====== RECORDS FOR THIS EXERCISE

(* ===== verification/QueueSpec.v ===== *)
(** * The in-process queue implements a bounded first-in-first-out queue

    The abstract specification of [SPSCQueue]: a list of bytes with a capacity, on which each
    operation is one line.  The queue of SPSCQueue.v, with its ring buffer, its indices modulo the
    capacity and its chunks, is related to it by a lock-step simulation over any sequence of
    operations; its type invariant and the order of delivery follow.  As in SPSCQueue.v, this is the
    algorithm over a vector of the size of the ring, which the constructor of the class does not make.
    The ring of the program that does work is [ByteRing], related to such a list in RingSpec.v. *)

From S2P Require Import Prelude SPSCQueue.

(** ** Runs of a machine *)

(** A machine performs an operation on its state; a run performs operations in order, until one
    does not return, and gathers the outcomes. *)
Section Machine.
Context {O A St : Type} (step : St -> O -> res A * St).

Fixpoint run_all (s : St) (ops : list O) : list (res A) * St :=
  match ops with
  | [] => ([], s)
  | o :: ops' =>
      let '(r, s') := step s o in
      match r with
      | Ok a => let '(rs, s'') := run_all s' ops' in (r :: rs, s'')
      | _ => ([r], s')
      end
  end.
End Machine.

(** Two machines whose related states answer alike and stay related have related runs. *)
Lemma run_all_simulates {O A S T} (f : S -> O -> res A * S) (g : T -> O -> res A * T)
    (R : S -> T -> Prop) (valid : O -> Prop) s t ops :
  (forall s t o, R s t -> valid o -> (f s o).1 = (g t o).1 /\ R (f s o).2 (g t o).2) ->
  R s t -> Forall valid ops ->
  (run_all f s ops).1 = (run_all g t ops).1 /\ R (run_all f s ops).2 (run_all g t ops).2.
Proof.
  intros Hsim. revert s t. induction ops as [|o ops IH]; intros s t HR Hv; [done|].
  apply Forall_cons in Hv as [Ho Hv]. destruct (Hsim s t o HR Ho) as [Hr HR'].
  cbn [run_all]. destruct (f s o) as [r s'], (g t o) as [r' t']. simpl in *. subst r'.
  destruct r as [a|e| |w|]; try done. destruct (IH s' t' HR' Hv) as [Hrs HR''].
  destruct (run_all f s' ops), (run_all g t' ops). simpl in *. by subst.
Qed.

(** ** The operations and their specification *)

Inductive op := Push (data : list Z) | Pop (n : Z) | PopTimed (n : Z).

(** A size is not negative. *)
Definition valid (o : op) : Prop := match o with Push _ => True | Pop n | PopTimed n => 0 <= n end.

(** What an operation answers: nothing for [push], the bytes for [pop], the bytes or "timed out"
    for the timed [pop]. *)
Definition answer : Type := option (list Z).

(** The queue.  A [push] or a [pop] on its own takes at most two turns of its loop: the second
    one, if any, blocks. *)
Definition queue_step (fuel : nat) (q : queue) (o : op) : res answer * queue :=
  match o with
  | Push data => let '(r, q') := push fuel q data in (_ ← r; Ok None, q')
  | Pop n => let '(r, q') := pop fuel q n [] in (bytes ← r; Ok (Some bytes), q')
  | PopTimed n => pop_timed q n
  end.

(** The specification, for a queue with room for [room] bytes.  Data goes in whole when it fits;
    data longer than the whole queue fills an empty queue and then waits; anything else waits
    without effect.  Dually for [pop]. *)
Definition fifo_step (room : Z) (l : list Z) (o : op) : res answer * list Z :=
  let len := Z.of_nat (length l) in
  match o with
  | Push data =>
      let size := Z.of_nat (length data) in
      if len + size <=? room then (Ok None, l ++ data)
      else (Block, if (room <? size) && (len =? 0) then take (Z.to_nat room) data else l)
  | Pop n =>
      if n <=? len then (Ok (Some (take (Z.to_nat n) l)), drop (Z.to_nat n) l)
      else (Block, if (room <? n) && (len =? room) then [] else l)
  | PopTimed n =>
      if n <=? len then (Ok (Some (take (Z.to_nat n) l)), drop (Z.to_nat n) l) else (Ok None, l)
  end.

(** ** The simulation *)

(** A queue of capacity [room + 1] that holds [l]. *)
Definition represents (room : Z) (q : queue) (l : list Z) : Prop :=
  wf q /\ contents q = l /\ capacity q = room + 1.

Lemma represents_sizes room q l :
  represents room q l -> size q = Z.of_nat (length l) /\ freeSpace q = room - Z.of_nat (length l) /\
    1 <= room /\ 0 <= Z.of_nat (length l) <= room.
Proof.
  intros (Hq & <- & Hc). pose proof (used_bounds q Hq).
  rewrite length_contents, size_used, freeSpace_used by done. pose proof (wf_cap q Hq). lia.
Qed.

(** The events are not part of what a queue holds. *)
Lemma represents_set_free room q l b : represents room q l -> represents room (set_free q b) l.
Proof. by intros ([] & ? & ?). Qed.
Lemma represents_set_present room q l b : represents room q l -> represents room (set_present q b) l.
Proof. by intros ([] & ? & ?). Qed.
#[local] Hint Resolve represents_set_free represents_set_present : core.

Lemma push_simulates room q l data fuel :
  represents room q l ->
  let '(r, q') := push (S (S fuel)) q data in
  (_ ← r; Ok None) = (fifo_step room l (Push data)).1 /\
  represents room q' (fifo_step room l (Push data)).2.
Proof.
  intros HR. pose proof (represents_sizes _ _ _ HR) as (_ & Hf & Hroom & Hl).
  pose proof HR as (Hq & Hl' & Hc). cbn [fifo_step].
  destruct (decide (data = [])) as [->|Hne].
  { rewrite push_nil. rewrite (if_true (_ <=? _)) by (apply Z.leb_le; simpl; lia). by rewrite app_nil_r. }
  assert (0 < Z.of_nat (length data)) by (destruct data; simpl; [done|lia]).
  destruct (Z.leb_spec (Z.of_nat (length l) + Z.of_nat (length data)) room) as [Hfit|Hbig].
  { destruct (push_run q data (S fuel) Hq Hne ltac:(lia)) as (q' & -> & Hw & Hc' & _ & Hcap).
    split; [done|]. unfold represents. rewrite Hc', Hl', Hcap. done. }
  destruct (Z.leb_spec (Z.min (Z.of_nat (length data)) room) (freeSpace q)) as [Hturn|Hwait].
  - rewrite (if_true (_ && _)) by lia.
    destruct (push_turn q data (S fuel) Hq Hne) as (q1 & -> & Hw & Hc' & _ & Hcap); [lia|].
    rewrite Hl', Hc, Z.add_simpl_r, Z.min_r in * by lia.
    destruct l; [|simpl in *; lia]. cbn [app] in Hc'.
    assert (represents room q1 (take (Z.to_nat room) data)) as HR1 by (repeat split; (apply Hw || congruence)).
    pose proof (represents_sizes _ _ _ HR1) as (_ & Hf1 & _). rewrite length_take in Hf1.
    rewrite push_blocked; [auto|done|apply drop_nonempty; lia|rewrite length_drop; lia].
  - rewrite (if_false (_ && _)) by lia. rewrite push_blocked by (done || lia). auto.
Qed.

Lemma pop_simulates room q l n fuel :
  represents room q l -> 0 <= n ->
  let '(r, q') := pop (S (S fuel)) q n [] in
  (bytes ← r; Ok (Some bytes)) = (fifo_step room l (Pop n)).1 /\
  represents room q' (fifo_step room l (Pop n)).2.
Proof.
  intros HR Hn. pose proof (represents_sizes _ _ _ HR) as (Hs & _ & Hroom & Hl).
  pose proof HR as (Hq & Hl' & Hc). cbn [fifo_step].
  destruct (decide (n = 0)) as [->|Hn0].
  { rewrite pop_zero. by rewrite (if_true (_ <=? _)) by (apply Z.leb_le; lia). }
  destruct (Z.leb_spec n (Z.of_nat (length l))) as [Hfit|Hbig].
  { destruct (pop_run q n (S fuel) Hq ltac:(lia)) as (q' & -> & Hw & Hc' & _ & Hcap).
    unfold represents. rewrite Hc', Hl', Hcap. done. }
  destruct (Z.leb_spec (Z.min n room) (size q)) as [Hturn|Hwait].
  - rewrite (if_true (_ && _)) by lia.
    destruct (pop_turn q n [] (S fuel) Hq) as (q1 & -> & Hw & Hc' & _ & Hcap); [lia..|].
    rewrite Hl', Hc, Z.add_simpl_r, Z.min_r in * by lia. rewrite drop_ge in Hc' by lia.
    assert (represents room q1 []) as HR1 by (repeat split; (apply Hw || congruence)).
    pose proof (represents_sizes _ _ _ HR1) as (Hs1 & _). simpl in Hs1.
    rewrite pop_blocked; [auto|done|lia].
  - rewrite (if_false (_ && _)) by lia. rewrite pop_blocked by (done || lia). auto.
Qed.

Lemma step_simulates room fuel q l o :
  represents room q l -> valid o ->
  (queue_step (S (S fuel)) q o).1 = (fifo_step room l o).1 /\
  represents room (queue_step (S (S fuel)) q o).2 (fifo_step room l o).2.
Proof.
  intros HR Hv. destruct o as [data|n|n]; simpl in Hv; unfold queue_step.
  - pose proof (push_simulates room q l data fuel HR) as H. by destruct (push _ _ _).
  - pose proof (pop_simulates room q l n fuel HR Hv) as H. by destruct (pop _ _ _ _).
  - pose proof (represents_sizes _ _ _ HR) as (Hs & _). pose proof HR as (Hq & Hl & Hc).
    destruct (pop_timed_run q n Hq Hv) as (q' & Hw & -> & Hc' & Hcap). cbn [fifo_step fst snd].
    rewrite Hs, Hl in *. unfold represents. rewrite Hc', Hcap. by case_bool.
Qed.

Lemma run_simulates q ops fuel :
  wf q -> Forall valid ops ->
  (run_all (queue_step (S (S fuel))) q ops).1 =
    (run_all (fifo_step (capacity q - 1)) (contents q) ops).1 /\
  represents (capacity q - 1) (run_all (queue_step (S (S fuel))) q ops).2
    (run_all (fifo_step (capacity q - 1)) (contents q) ops).2.
Proof.
  intros Hq Hv. apply (run_all_simulates _ _ (represents (capacity q - 1)) valid); [|split_and!|done].
  - intros s t o. apply step_simulates.
  - done.
  - done.
  - lia.
Qed.

(** ** What the specification guarantees *)

(** A step of the specification returns or waits. *)
Lemma fifo_outcome room l o : (exists a, (fifo_step room l o).1 = Ok a) \/ (fifo_step room l o).1 = Block.
Proof. destruct o; simpl; case_bool; simpl; eauto. Qed.

Definition returns_or_waits {A} (r : res A) : Prop := returns r \/ r = Block.

Lemma fifo_run_outcomes room l ops : Forall returns_or_waits (run_all (fifo_step room) l ops).1.
Proof.
  revert l. induction ops as [|o ops IH]; intros l; [constructor|]. cbn [run_all].
  destruct (fifo_outcome room l o) as [[a Ha]|Ha], (fifo_step room l o) as [r l']; simpl in Ha; subst r.
  - specialize (IH l'). destruct (run_all _ l' ops). constructor; [left; by exists a|done].
  - apply Forall_singleton. by right.
Qed.

(** The bytes that go in with an operation and come out with its outcome. *)
Definition bytes_in (o : op) : list Z := match o with Push data => data | _ => [] end.
Definition bytes_out (r : res answer) : list Z := match r with Ok (Some bytes) => bytes | _ => [] end.

Lemma fifo_step_order room l o a l' :
  fifo_step room l o = (Ok a, l') -> bytes_out (Ok a) ++ l' = l ++ bytes_in o.
Proof.
  destruct o as [data|n|n]; simpl; case_bool; intros; simplify_eq/=;
    by rewrite ?take_drop, ?app_nil_r.
Qed.

Lemma fifo_run_order room l ops :
  Forall returns (run_all (fifo_step room) l ops).1 ->
  concat (bytes_out <$> (run_all (fifo_step room) l ops).1) ++ (run_all (fifo_step room) l ops).2 =
    l ++ concat (bytes_in <$> ops).
Proof.
  revert l. induction ops as [|o ops IH]; intros l; [by rewrite app_nil_r|]. cbn [run_all].
  destruct (fifo_step room l o) as [r l'] eqn:Hs. destruct r as [a|e| |w|];
    try (intros Hr; apply Forall_cons in Hr as [[? ?] _]; discriminate).
  specialize (IH l'). destruct (run_all _ l' ops) as [rs l'']. intros Hr.
  apply Forall_cons in Hr as [_ Hr]. cbn [fst snd] in *. rewrite !fmap_cons. cbn [concat].
  rewrite <-app_assoc, IH by done. by rewrite !app_assoc, (fifo_step_order _ _ _ _ _ Hs).
Qed.

(** ** Theorems *)

(** [SPSCQueue] implements a bounded first-in-first-out queue: from any well-formed queue, any
    sequence of [push], [pop] and timed [pop], of any sizes, chunks larger than the queue
    included, gives the very outcomes of the specification, waits included, and leaves the
    contents the specification leaves. *)
Theorem queue_refines_fifo q ops fuel :
  wf q -> Forall valid ops ->
  (run_all (queue_step (S (S fuel))) q ops).1 =
    (run_all (fifo_step (capacity q - 1)) (contents q) ops).1 /\
  contents (run_all (queue_step (S (S fuel))) q ops).2 =
    (run_all (fifo_step (capacity q - 1)) (contents q) ops).2.
Proof. intros Hq Hv. by destruct (run_simulates q ops fuel Hq Hv) as (? & _ & ? & _). Qed.

(** The type invariant of the queue: every operation keeps the indices inside the ring, the
    vector of the size of the ring and the capacity, and no operation of a well-formed queue
    reads or writes outside the vector, divides by zero, throws or runs for ever: it returns or
    waits for the other side. *)
Theorem queue_type_preserved q ops fuel :
  wf q -> Forall valid ops ->
  wf (run_all (queue_step (S (S fuel))) q ops).2 /\
  capacity (run_all (queue_step (S (S fuel))) q ops).2 = capacity q /\
  Forall returns_or_waits (run_all (queue_step (S (S fuel))) q ops).1.
Proof.
  intros Hq Hv. destruct (run_simulates q ops fuel Hq Hv) as (Hr & Hw & _ & Hc).
  split_and!; [done|lia|]. rewrite Hr. apply fifo_run_outcomes.
Qed.

(** Bytes leave the queue in the order they entered it, none lost, none made up: when every
    operation of a sequence returns, what was popped followed by what is left is what was there
    followed by what was pushed. *)
Theorem queue_delivers_in_order q ops fuel :
  wf q -> Forall valid ops -> Forall returns (run_all (queue_step (S (S fuel))) q ops).1 ->
  concat (bytes_out <$> (run_all (queue_step (S (S fuel))) q ops).1) ++
    contents (run_all (queue_step (S (S fuel))) q ops).2 =
  contents q ++ concat (bytes_in <$> ops).
Proof.
  intros Hq Hv. destruct (run_simulates q ops fuel Hq Hv) as (-> & _ & -> & _). apply fifo_run_order.
Qed.

(** ** Witnesses *)

(** The ring of four slots of SPSCQueue.v, which holds 10 and 20. *)
Definition some_ops : list op := [Push [30]; Pop 2; PopTimed 5; Push [40; 50]; Pop 3; Push [1; 2; 3; 4; 5]].

Lemma queue_refines_fifo_witness :
  (run_all (queue_step 2) example_queue some_ops).1 =
    [Ok None; Ok (Some [10; 20]); Ok None; Ok None; Ok (Some [30; 40; 50]); Block] /\
  contents (run_all (queue_step 2) example_queue some_ops).2 = [1; 2; 3].
Proof.
  apply (queue_refines_fifo example_queue some_ops 0); [apply example_wf|].
  repeat constructor; simpl; lia.
Defined.

Lemma queue_type_preserved_witness :
  wf (run_all (queue_step 2) example_queue some_ops).2 /\
  capacity (run_all (queue_step 2) example_queue some_ops).2 = 4 /\
  Forall returns_or_waits (run_all (queue_step 2) example_queue some_ops).1.
Proof.
  apply (queue_type_preserved example_queue some_ops 0); [apply example_wf|].
  repeat constructor; simpl; lia.
Defined.

Lemma queue_delivers_in_order_witness :
  [10; 20] ++ [30] = [10; 20] ++ concat (bytes_in <$> [Push [30]; PopTimed 5; Pop 2]).
Proof.
  apply (queue_delivers_in_order example_queue [Push [30]; PopTimed 5; Pop 2] 0);
    [apply example_wf|repeat constructor; simpl; lia|].
  repeat constructor; eexists; vm_compute; reflexivity.
Defined.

============

(EXERCISE GOAL) Make a copy of each line in the records that has the word "every".

(ANSWER BELOW)
(** The type invariant of the queue: every operation keeps the indices inside the ring, the
(** Bytes leave the queue in the order they entered it, none lost, none made up: when every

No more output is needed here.